Jeez - these memos must be oozing with material for the NYTimes to write
yet another piece on the subject:

http://www.nytimes.com/2007/01/04/business/04drug.html?_r=1&oref=slogin

Thanks to furiousseasons.com for the coverage:
http://www.furiousseasons.com/archives/2007/01/the_zyprexa_chronicles_mother_believes_her_bipolar_son_was_killed_by_zyprexa.html

BTW - even w/out access to the memos, there is plenty of nitpicking to
do with Lilly's response to these -

http://newsroom.lilly.com/ReleaseDetail.cfm?ReleaseID=224345

"Patient safety is our first priority at Lilly. We take seriously and
thoroughly examine all adverse event reports received through
post-marketing surveillance (also known as spontaneous adverse event
reporting), from both health care professionals and consumers. We follow
up on reports diligently and intensely -- as we did in this case.
Although these reports are not publicly available, they are shared
routinely with regulatory authorities. It is widely accepted that these
reports do not address causality but they are important and can help
guide further evaluation into potential safety signals. However, they
cannot be interpreted in isolation from clinical trial data."
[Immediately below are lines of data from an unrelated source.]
(** * svd_qr: singular values of a bidiagonal matrix by implicit QR iteration

    A shallow embedding of [tlapack::svd_qr] (file svd_qr.hpp) and the
    properties of its control flow, indexing and frame.

    The routine is a template over the scalar type and calls BLAS/LAPACK
    helpers that live in other headers ([lartg], [rot], [scal], [iamax],
    [svd22], [singularvalues22]).  The embedding is therefore parametric:
    the scalar operations and the helpers are interfaces (type classes), the
    theorems hold for every implementation of them, and a binary64 instance
    on Rocq's primitive floats is used to run the routine on concrete
    inputs.

    Two more files of the library follow the same way: [blas::her2]
    (blas/her2.hpp), the Hermitian rank-2 update, over an interface of its
    entry type and with the wrap-around of its unsigned indices written
    out; and the tile views of [tlapack::starpu::Matrix]
    (tlapack/plugins/starpu.hpp), over an interface of the StarPU calls
    they read the partition through. *)

From Stdlib Require Import Floats String.
From stdpp Require Import base decidable option list.

(** ** Results of a run

    Every index into [d], [e], [U] and [Vt] is checked: an access outside
    the array ends the run with [OutOfBounds] (in C++ it is undefined
    behaviour). *)

Inductive result (A : Type) : Type :=
  | Ok (a : A)
  | OutOfBounds.
Arguments Ok {A} a.
Arguments OutOfBounds {A}.

#[global] Instance result_ret : MRet result := fun _ a => Ok a.
#[global] Instance result_bind : MBind result := fun _ _ f m =>
  match m with
  | Ok a => f a
  | OutOfBounds => OutOfBounds
  end.

(** [Uplo] of tlapack: which triangle holds the off-diagonal. *)
Inductive Uplo : Type := Upper | Lower.

(** ** Interfaces *)

(** The operations of [real_t] that [svd_qr] uses.  [ten] is [real_t(10.0)],
    [eps] is [ulp<real_t>()], [pow2 x] is [pow(x, 2)]; [leb], [ltb] and [eqb]
    are [<=], [<] and [==]. *)
Class Scalar (R : Type) : Type := {
  zero : R;
  one : R;
  ten : R;
  eps : R;
  add : R → R → R;
  sub : R → R → R;
  mul : R → R → R;
  div : R → R → R;
  neg : R → R;
  abs : R → R;
  pow2 : R → R;
  copysign : R → R → R;
  leb : R → R → bool;
  ltb : R → R → bool;
  eqb : R → R → bool;
}.

(** The plane-rotation helpers: [lartg f g] returns [(c, s, r)];
    [svd22 f g h] returns [(ssmin, ssmax, csl, snl, csr, snr)];
    [singularvalues22 f g h] returns [(ssmin, ssmax)];
    [rot x y c s] returns the rotated pair of vectors. *)
Class Rotations (R : Type) : Type := {
  lartg : R → R → R * R * R;
  svd22 : R → R → R → R * R * R * R * R * R;
  singularvalues22 : R → R → R → R * R;
  rot : list R → list R → R → R → list R * list R;
}.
Really Lilly? Are you sure you aren't distorting this data before
passing it on to doctors and regulators?

Something in these memos suggested you might:
http://www.nytimes.com/2006/12/21/business/21drug.html?ex=1168146000&en=c7827f6b22ddf284&ei=5070

or perhaps it was just "funny" statistics that us laypeople would never
understand:
http://www.furiousseasons.com/archives/2007/01/more_on_seroquels_bolders.html

More significantly, Lilly now seems to be changing their tune:

"Zyprexa is not approved for the treatment of patients with dementia-
related psychosis. Elderly patients with dementia-related psychosis
treated with atypical antipsychotic drugs are at an increased risk of
death compared with those patients taking a placebo. In addition,
compared to elderly patients with dementia-related psychosis taking a
placebo, there was a significantly higher incidence of cerebrovascular
adverse events in elderly patients with dementia-related psychosis
treated with Zyprexa."

Oh? How does this statement contrast with the "Viva Zyprexa" campaign?
Maybe the public, as well as the FDA would like to compare the press
release to the internal marketing communications.